(* ===== verification/BoundedQueue.v ===== *)
(** * Exercise 24, section 4: the bounded queue of a producer and its consumers

    Model of [BQueue], [bq_push], [bq_pop], [bq_close], [producer], [consumer] and
    [section_condvar] of [exercises/24_threads/threads.c], as a system of threads that
    interleave.  Every function is a step relation on its program counter and the shared
    state; a step is the code between two calls of the thread library.  A step that would
    be undefined (an index outside the array, an overflow) is missing, so that progress
    includes the absence of undefined behaviour.  [pthread_cond_wait] may wake up
    spuriously, [pthread_cond_signal] wakes at least one sleeper. *)

From S2P Require Import Prelude Machine CString Double Printf SepLogic Pure Interleave.
#[local] Open Scope Z_scope.

Definition QCAP : Z := 8.
Definition NITEMS : Z := 20.

(** ** The shared state *)

Record BQueue := { data : list Z; head : Z; tail : Z; count : Z; closed : Z }.

(** The condition variables; the two members of [BQueue]. *)
Inductive cond := not_full | not_empty.

#[export] Instance cond_eq_dec : EqDecision cond.
Proof. solve_decision. Defined.

(** The queue, the owner of its mutex and the threads asleep on each condition. *)
Record shared := { q : BQueue; owner : option nat; asleep : cond → gset nat }.

Definition set_q (x : BQueue) (g : shared) : shared := {| q := x; owner := owner g; asleep := asleep g |}.
Definition set_owner (o : option nat) (g : shared) : shared := {| q := q g; owner := o; asleep := asleep g |}.
Definition set_asleep (c : cond) (s : gset nat) (g : shared) : shared :=
  {| q := q g; owner := owner g; asleep := λ d, if decide (d = c) then s else asleep g d |}.

(** The thread library: [pthread_mutex_lock] blocks while there is an owner;
    [pthread_cond_wait] releases the mutex and puts the thread to sleep, and locks again
    when it is awake. *)
Definition unlock : shared → shared := set_owner None.
Definition sleep (c : cond) (t : nat) (g : shared) : shared := set_owner None (set_asleep c ({[t]} ∪ asleep g c) g).
Definition wake (c : cond) (woken : gset nat) (g : shared) : shared := set_asleep c (asleep g c ∖ woken) g.

(** The sleepers a signal may wake. *)
Definition signals (c : cond) (g : shared) (woken : gset nat) : Prop :=
  woken ⊆ asleep g c ∧ (asleep g c ≠ ∅ → woken ≠ ∅).

(** ** The operations on the ring *)

(** [q->data[q->tail] = val; q->tail = (q->tail + 1) % QCAP; q->count++;] *)
Definition put (val : Z) (x : BQueue) : option BQueue :=
  if (0 <=? tail x) && (tail x <? QCAP) && Machine.in_int (count x + 1)
  then Some {| data := <[Z.to_nat (tail x) := val]> (data x); head := head x;
               tail := Z.rem (tail x + 1) QCAP; count := count x + 1; closed := closed x |}
  else None.

(** [*out = q->data[q->head]; q->head = (q->head + 1) % QCAP; q->count--;] *)
Definition take_out (x : BQueue) : option (Z * BQueue) :=
  if (0 <=? head x) && (head x <? QCAP) && Machine.in_int (count x - 1)
  then v ← data x !! Z.to_nat (head x);
       Some (v, {| data := data x; head := Z.rem (head x + 1) QCAP;
                   tail := tail x; count := count x - 1; closed := closed x |})
  else None.

Definition close (x : BQueue) : BQueue :=
  {| data := data x; head := head x; tail := tail x; count := count x; closed := 1 |}.

(** ** The functions *)

(** What a step does for the observer; [Spurious] wakeups are told apart. *)
Inductive act := Tau | Pushed (v size : Z) | Popped (v : Z) | Printed (s : string) | Spurious.

Inductive push_pc :=
  | push_lock | push_loop | push_asleep | push_body
  | push_signal (size_now : Z) | push_unlock (size_now : Z) | push_return (size_now : Z).

#[export] Instance push_pc_eq_dec : EqDecision push_pc.
Proof. solve_decision. Defined.

(** [bq_push(q, val)] by thread [t]. *)
Inductive bq_push (t : nat) (val : Z) : shared → push_pc → act → shared → push_pc → Prop :=
  | push_locks g : owner g = None → bq_push t val g push_lock Tau (set_owner (Some t) g) push_loop
  | push_waits g : count (q g) = QCAP → bq_push t val g push_loop Tau (sleep not_full t g) push_asleep
  | push_goes g : count (q g) ≠ QCAP → bq_push t val g push_loop Tau g push_body
  | push_wakes g : t ∉ asleep g not_full → owner g = None →
      bq_push t val g push_asleep Tau (set_owner (Some t) g) push_loop
  | push_spurious g : t ∈ asleep g not_full →
      bq_push t val g push_asleep Spurious (wake not_full {[t]} g) push_asleep
  | push_puts g x : put val (q g) = Some x →
      bq_push t val g push_body (Pushed val (count x)) (set_q x g) (push_signal (count x))
  | push_signals g n woken : signals not_empty g woken →
      bq_push t val g (push_signal n) Tau (wake not_empty woken g) (push_unlock n)
  | push_unlocks g n : bq_push t val g (push_unlock n) Tau (unlock g) (push_return n).

Inductive pop_pc :=
  | pop_lock | pop_loop | pop_asleep | pop_body | pop_empty
  | pop_signal (v : Z) | pop_unlock (v : Z) | pop_return (r : option Z).

(** [bq_pop(q, &out)]: [Some out], or [None] for 0. *)
Inductive bq_pop (t : nat) : shared → pop_pc → act → shared → pop_pc → Prop :=
  | pop_locks g : owner g = None → bq_pop t g pop_lock Tau (set_owner (Some t) g) pop_loop
  | pop_waits g : count (q g) = 0 ∧ closed (q g) = 0 →
      bq_pop t g pop_loop Tau (sleep not_empty t g) pop_asleep
  | pop_goes g : ¬ (count (q g) = 0 ∧ closed (q g) = 0) → bq_pop t g pop_loop Tau g pop_body
  | pop_wakes g : t ∉ asleep g not_empty → owner g = None →
      bq_pop t g pop_asleep Tau (set_owner (Some t) g) pop_loop
  | pop_spurious g : t ∈ asleep g not_empty →
      bq_pop t g pop_asleep Spurious (wake not_empty {[t]} g) pop_asleep
  | pop_finds_empty g : count (q g) = 0 → bq_pop t g pop_body Tau g pop_empty
  | pop_takes g v x : count (q g) ≠ 0 → take_out (q g) = Some (v, x) →
      bq_pop t g pop_body (Popped v) (set_q x g) (pop_signal v)
  | pop_unlocks_empty g : bq_pop t g pop_empty Tau (unlock g) (pop_return None)
  | pop_signals g v woken : signals not_full g woken →
      bq_pop t g (pop_signal v) Tau (wake not_full woken g) (pop_unlock v)
  | pop_unlocks g v : bq_pop t g (pop_unlock v) Tau (unlock g) (pop_return (Some v)).

Inductive close_pc := close_lock | close_set | close_broadcast | close_unlock | close_return.

#[export] Instance close_pc_eq_dec : EqDecision close_pc.
Proof. solve_decision. Defined.

Inductive bq_close (t : nat) : shared → close_pc → act → shared → close_pc → Prop :=
  | close_locks g : owner g = None → bq_close t g close_lock Tau (set_owner (Some t) g) close_set
  | close_sets g : bq_close t g close_set Tau (set_q (close (q g)) g) close_broadcast
  | close_broadcasts g : bq_close t g close_broadcast Tau (wake not_empty (asleep g not_empty) g) close_unlock
  | close_unlocks g : bq_close t g close_unlock Tau (unlock g) close_return.

(** The producer: [i] is the variable of its loop. *)
Inductive producer_pc := Producing (i : Z) (p : push_pc) | Closing (p : close_pc) | ProducerDone.

#[export] Instance producer_pc_eq_dec : EqDecision producer_pc.
Proof. solve_decision. Defined.

Definition pushed_line (i n : Z) : string :=
  default ""%string (format "  P: pushed %2d  (queue size %d)\n" [AInt i; AInt n]).

Inductive producer (t : nat) : shared → producer_pc → act → shared → producer_pc → Prop :=
  | producer_push g i p a g' p' : bq_push t i g p a g' p' → producer t g (Producing i p) a g' (Producing i p')
  | producer_next g i n : i + 1 < NITEMS →
      producer t g (Producing i (push_return n)) (Printed (pushed_line i n)) g (Producing (i + 1) push_lock)
  | producer_last g i n : ¬ i + 1 < NITEMS →
      producer t g (Producing i (push_return n)) (Printed (pushed_line i n)) g (Closing close_lock)
  | producer_close g p a g' p' : bq_close t g p a g' p' → producer t g (Closing p) a g' (Closing p')
  | producer_returns g : producer t g (Closing close_return) Tau g ProducerDone.

Inductive consumer_pc := Consuming (sum n : Z) (p : pop_pc) | ConsumerDone (sum n : Z).

Definition consumed_line (n sum : Z) : string :=
  default ""%string (format "  C: consumed %d items, sum=%d\n" [AInt n; AInt sum]).

Inductive consumer (t : nat) : shared → consumer_pc → act → shared → consumer_pc → Prop :=
  | consumer_pop g sum n p a g' p' :
      bq_pop t g p a g' p' → consumer t g (Consuming sum n p) a g' (Consuming sum n p')
  | consumer_adds g sum n v : INT_MIN ≤ sum + v ≤ INT_MAX → n + 1 ≤ INT_MAX →
      consumer t g (Consuming sum n (pop_return (Some v))) Tau g (Consuming (sum + v) (n + 1) pop_lock)
  | consumer_returns g sum n :
      consumer t g (Consuming sum n (pop_return None)) (Printed (consumed_line n sum)) g (ConsumerDone sum n).

(** ** The threads of [section_condvar]

    Thread 0 is the producer, thread [j + 1] the consumer [j]; the section has two
    consumers, the model any number. *)
Record system := { mem : shared; prod : producer_pc; cons_ : list consumer_pc }.

Inductive step : system → act → system → Prop :=
  | prod_steps g p cs a g' p' : producer 0 g p a g' p' →
      step {| mem := g; prod := p; cons_ := cs |} a {| mem := g'; prod := p'; cons_ := cs |}
  | cons_steps g p cs j c a g' c' : cs !! j = Some c → consumer (S j) g c a g' c' →
      step {| mem := g; prod := p; cons_ := cs |} a {| mem := g'; prod := p; cons_ := <[j:=c']> cs |}.

Definition bq_init : BQueue := {| data := replicate 8 0; head := 0; tail := 0; count := 0; closed := 0 |}.

Definition section_condvar (consumers : nat) : system :=
  {| mem := {| q := bq_init; owner := None; asleep := λ _, ∅ |};
     prod := Producing 0 push_lock;
     cons_ := replicate consumers (Consuming 0 0 pop_lock) |}.

Definition all_done (s : system) : Prop :=
  prod s = ProducerDone ∧ ∀ c, c ∈ cons_ s → ∃ sum n, c = ConsumerDone sum n.

#[local] Notation run := (Interleave.run step).

(** ** The ring *)

Definition ring_wf (x : BQueue) : Prop :=
  length (data x) = 8%nat ∧ 0 ≤ head x < 8 ∧ 0 ≤ count x ≤ 8 ∧ tail x = (head x + count x) mod 8.

(** Slot [k] after the head, and the elements from the head on. *)
Definition slot (x : BQueue) (k : nat) : nat := Z.to_nat ((head x + Z.of_nat k) mod 8).
Definition contents (x : BQueue) : list Z := (λ k, nth (slot x k) (data x) 0) <$> seq 0 (Z.to_nat (count x)).

Lemma contents_length x : length (contents x) = Z.to_nat (count x).
Proof. unfold contents. by rewrite length_fmap length_seq. Qed.

Lemma put_ok v x :
  ring_wf x → count x ≠ QCAP →
  ∃ x', put v x = Some x' ∧ ring_wf x' ∧ contents x' = contents x ++ [v] ∧
        closed x' = closed x ∧ count x' = count x + 1.
Proof.
  intros (Hl & Hh & Hc & Ht) Hne. unfold QCAP in *. unfold put, QCAP.
  pose proof (Z.mod_pos_bound (head x + count x) 8 ltac:(lia)) as Hb.
  destruct (Z.leb_spec 0 (tail x)); [|lia]. destruct (Z.ltb_spec (tail x) 8); [|lia].
  assert (Machine.in_int (count x + 1) = true) as -> by (apply in_int_spec; unfold INT_MIN, INT_MAX; lia).
  eexists. split; [reflexivity|]. unfold ring_wf, contents, slot. cbn [data head tail count closed].
  rewrite length_insert. split_and!; try done; try lia.
  - rewrite Z.rem_mod_nonneg; [|lia..]. rewrite Ht Zplus_mod_idemp_l. f_equal. lia.
  - replace (Z.to_nat (count x + 1)) with (S (Z.to_nat (count x))) by lia.
    rewrite seq_S fmap_app. simpl. f_equal.
    + apply list_fmap_ext. intros i k [-> Hk]%lookup_seq. rewrite Nat.add_0_l.
      assert (Z.to_nat ((head x + Z.of_nat i) mod 8) ≠ Z.to_nat (tail x)) as Hi.
      { rewrite Ht. intros E. apply Z2Nat.inj in E; [|apply Z.mod_pos_bound; lia..].
        revert E. clear -Hh Hc Hne Hk. Z.to_euclidean_division_equations. lia. }
      rewrite !nth_lookup list_lookup_insert_ne //.
    + f_equal. replace (Z.of_nat (Z.to_nat (count x))) with (count x) by lia. rewrite -Ht.
      rewrite nth_lookup list_lookup_insert_eq //; lia.
Qed.

Lemma take_out_ok x :
  ring_wf x → count x ≠ 0 →
  ∃ v x', take_out x = Some (v, x') ∧ ring_wf x' ∧ contents x = v :: contents x' ∧
        closed x' = closed x ∧ count x' = count x - 1.
Proof.
  intros (Hl & Hh & Hc & Ht) Hne. unfold take_out, QCAP.
  destruct (Z.leb_spec 0 (head x)); [|lia]. destruct (Z.ltb_spec (head x) 8); [|lia].
  assert (Machine.in_int (count x - 1) = true) as -> by (apply in_int_spec; unfold INT_MIN, INT_MAX; lia).
  assert (is_Some (data x !! Z.to_nat (head x))) as [v Hv] by (apply lookup_lt_is_Some; lia).
  simpl. rewrite Hv. simpl. do 2 eexists. split; [reflexivity|].
  unfold ring_wf, contents, slot. cbn [data head tail count closed].
  assert (Z.rem (head x + 1) 8 = (head x + 1) mod 8) as -> by (apply Z.rem_mod_nonneg; lia).
  pose proof (Z.mod_pos_bound (head x + 1) 8 ltac:(lia)) as Hb.
  split_and!; try done; try lia.
  - rewrite Ht Zplus_mod_idemp_l. f_equal. lia.
  - replace (Z.to_nat (count x)) with (S (Z.to_nat (count x - 1))) by lia. simpl. f_equal.
    + rewrite Z.add_0_r Z.mod_small; [|lia]. by rewrite nth_lookup Hv.
    + apply list_eq. intros k. rewrite !list_lookup_fmap.
      destruct (decide (k < Z.to_nat (count x - 1))%nat).
      * rewrite !lookup_seq_lt //. simpl. rewrite Zplus_mod_idemp_l. do 4 f_equal. lia.
      * by rewrite !lookup_seq_ge; [|lia..].
Qed.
========
> **DIRECTIONS FOR THIS TASK**:
Retype the listing from its first line onward, stopping after the line that contains "(** ** The shared state *)" has been retyped in full.

> **RESPONSE TO THIS TASK**:
(* ===== verification/BoundedQueue.v ===== *)
(** * Exercise 24, section 4: the bounded queue of a producer and its consumers

    Model of [BQueue], [bq_push], [bq_pop], [bq_close], [producer], [consumer] and
    [section_condvar] of [exercises/24_threads/threads.c], as a system of threads that
    interleave.  Every function is a step relation on its program counter and the shared
    state; a step is the code between two calls of the thread library.  A step that would
    be undefined (an index outside the array, an overflow) is missing, so that progress
    includes the absence of undefined behaviour.  [pthread_cond_wait] may wake up
    spuriously, [pthread_cond_signal] wakes at least one sleeper. *)

From S2P Require Import Prelude Machine CString Double Printf SepLogic Pure Interleave.
#[local] Open Scope Z_scope.

Definition QCAP : Z := 8.
Definition NITEMS : Z := 20.

(** ** The shared state *)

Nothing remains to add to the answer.